Lemma merge_group : new <> [] ->
  merge_row (group_row s n new) (match old with [] => None | _ => Some (group_row s n old) end) = group_row s n g.
Proof.
  intros Hne.
  assert (Hg : g <> []) by (intros ->; done).
  pose proof (top_new (fun _ => true)) as Ht. rewrite !(list_filter_all (fun _ => true)) in Ht by done.
  specialize (Ht Hne).
  pose proof (top_new lakeNonZeroLoc) as Hft. pose proof (filter_old lakeNonZeroLoc) as Hfo.
  unfold merge_row. rewrite saw_fix_new. cbn [group_row lr_subject lr_subject_bucket lr_name lr_timestamp
    lr_value_number lr_value_string lr_loc_lat lr_loc_lon lr_loc_hdop lr_loc_heading lr_loc_ts lr_count
    lr_first_seen lr_last_seen].
  unfold group_row, arg_max_of, sql_arg_max. rewrite !sql_max_top, Ht.
  rewrite (bucket_head new) by (done || by intros x [? _]%elem_of_new). rewrite (bucket_head g) by done.
  rewrite (length_split p g), (sql_min_split sr_Timestamp p g).
  destruct (new_nonempty_min new Hne) as [m Em]. rewrite Em.
  destruct (List.filter lakeNonZeroLoc new) as [|x l] eqn:Ef.
  - rewrite (Hfo eq_refl). destruct old as [|y o] eqn:Eo.
    + cbn. f_equal; lia.
    + destruct (new_nonempty_min (y :: o)) as [m' Em']; [done|]. rewrite Em'.
      cbn [lr_count lr_first_seen lr_loc_lat lr_loc_lon lr_loc_hdop lr_loc_heading lr_loc_ts default].
      f_equal; cbn; lia.
  - rewrite Hft by done. destruct old as [|y o] eqn:Eo.
    + f_equal; cbn; lia.
    + destruct (new_nonempty_min (y :: o)) as [m' Em']; [done|]. rewrite Em'.
      cbn [lr_count lr_first_seen default]. f_equal; cbn; lia.
Qed.
End merge.

Definition key_of_subject (s : string) (r : LatestRow) : bool :=
  String.eqb (lr_subject r) s && (lr_subject_bucket r =? HashBucket s).

Lemma same_key_subject s a b : same_key a b = true -> key_of_subject s a = key_of_subject s b.
Proof.
  unfold same_key, key_of_subject. rewrite !andb_true_iff, Z.eqb_eq, !String.eqb_eq.
  intros [[-> ->] _]. done.
Qed.

Lemma merge_row_key s t p : key_of_subject s (merge_row t p) = key_of_subject s t.
Proof. done. Qed.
■ ■ ■ ■ ■ ■ ■
→ Work order
Your response must contain all of the records, copied exactly.

→ Answer for this exercise
Lemma merge_group : new <> [] ->
  merge_row (group_row s n new) (match old with [] => None | _ => Some (group_row s n old) end) = group_row s n g.
Proof.
  intros Hne.
  assert (Hg : g <> []) by (intros ->; done).
  pose proof (top_new (fun _ => true)) as Ht. rewrite !(list_filter_all (fun _ => true)) in Ht by done.
  specialize (Ht Hne).
  pose proof (top_new lakeNonZeroLoc) as Hft. pose proof (filter_old lakeNonZeroLoc) as Hfo.
  unfold merge_row. rewrite saw_fix_new. cbn [group_row lr_subject lr_subject_bucket lr_name lr_timestamp
    lr_value_number lr_value_string lr_loc_lat lr_loc_lon lr_loc_hdop lr_loc_heading lr_loc_ts lr_count
    lr_first_seen lr_last_seen].
  unfold group_row, arg_max_of, sql_arg_max. rewrite !sql_max_top, Ht.
  rewrite (bucket_head new) by (done || by intros x [? _]%elem_of_new). rewrite (bucket_head g) by done.
  rewrite (length_split p g), (sql_min_split sr_Timestamp p g).
  destruct (new_nonempty_min new Hne) as [m Em]. rewrite Em.
  destruct (List.filter lakeNonZeroLoc new) as [|x l] eqn:Ef.
  - rewrite (Hfo eq_refl). destruct old as [|y o] eqn:Eo.
    + cbn. f_equal; lia.
    + destruct (new_nonempty_min (y :: o)) as [m' Em']; [done|]. rewrite Em'.
      cbn [lr_count lr_first_seen lr_loc_lat lr_loc_lon lr_loc_hdop lr_loc_heading lr_loc_ts default].
      f_equal; cbn; lia.
  - rewrite Hft by done. destruct old as [|y o] eqn:Eo.
    + f_equal; cbn; lia.
    + destruct (new_nonempty_min (y :: o)) as [m' Em']; [done|]. rewrite Em'.
      cbn [lr_count lr_first_seen default]. f_equal; cbn; lia.
Qed.
End merge.

Definition key_of_subject (s : string) (r : LatestRow) : bool :=
  String.eqb (lr_subject r) s && (lr_subject_bucket r =? HashBucket s).

Lemma same_key_subject s a b : same_key a b = true -> key_of_subject s a = key_of_subject s b.
Proof.
  unfold same_key, key_of_subject. rewrite !andb_true_iff, Z.eqb_eq, !String.eqb_eq.
  intros [[-> ->] _]. done.
Qed.

Lemma merge_row_key s t p : key_of_subject s (merge_row t p) = key_of_subject s t.
Proof. done. Qed.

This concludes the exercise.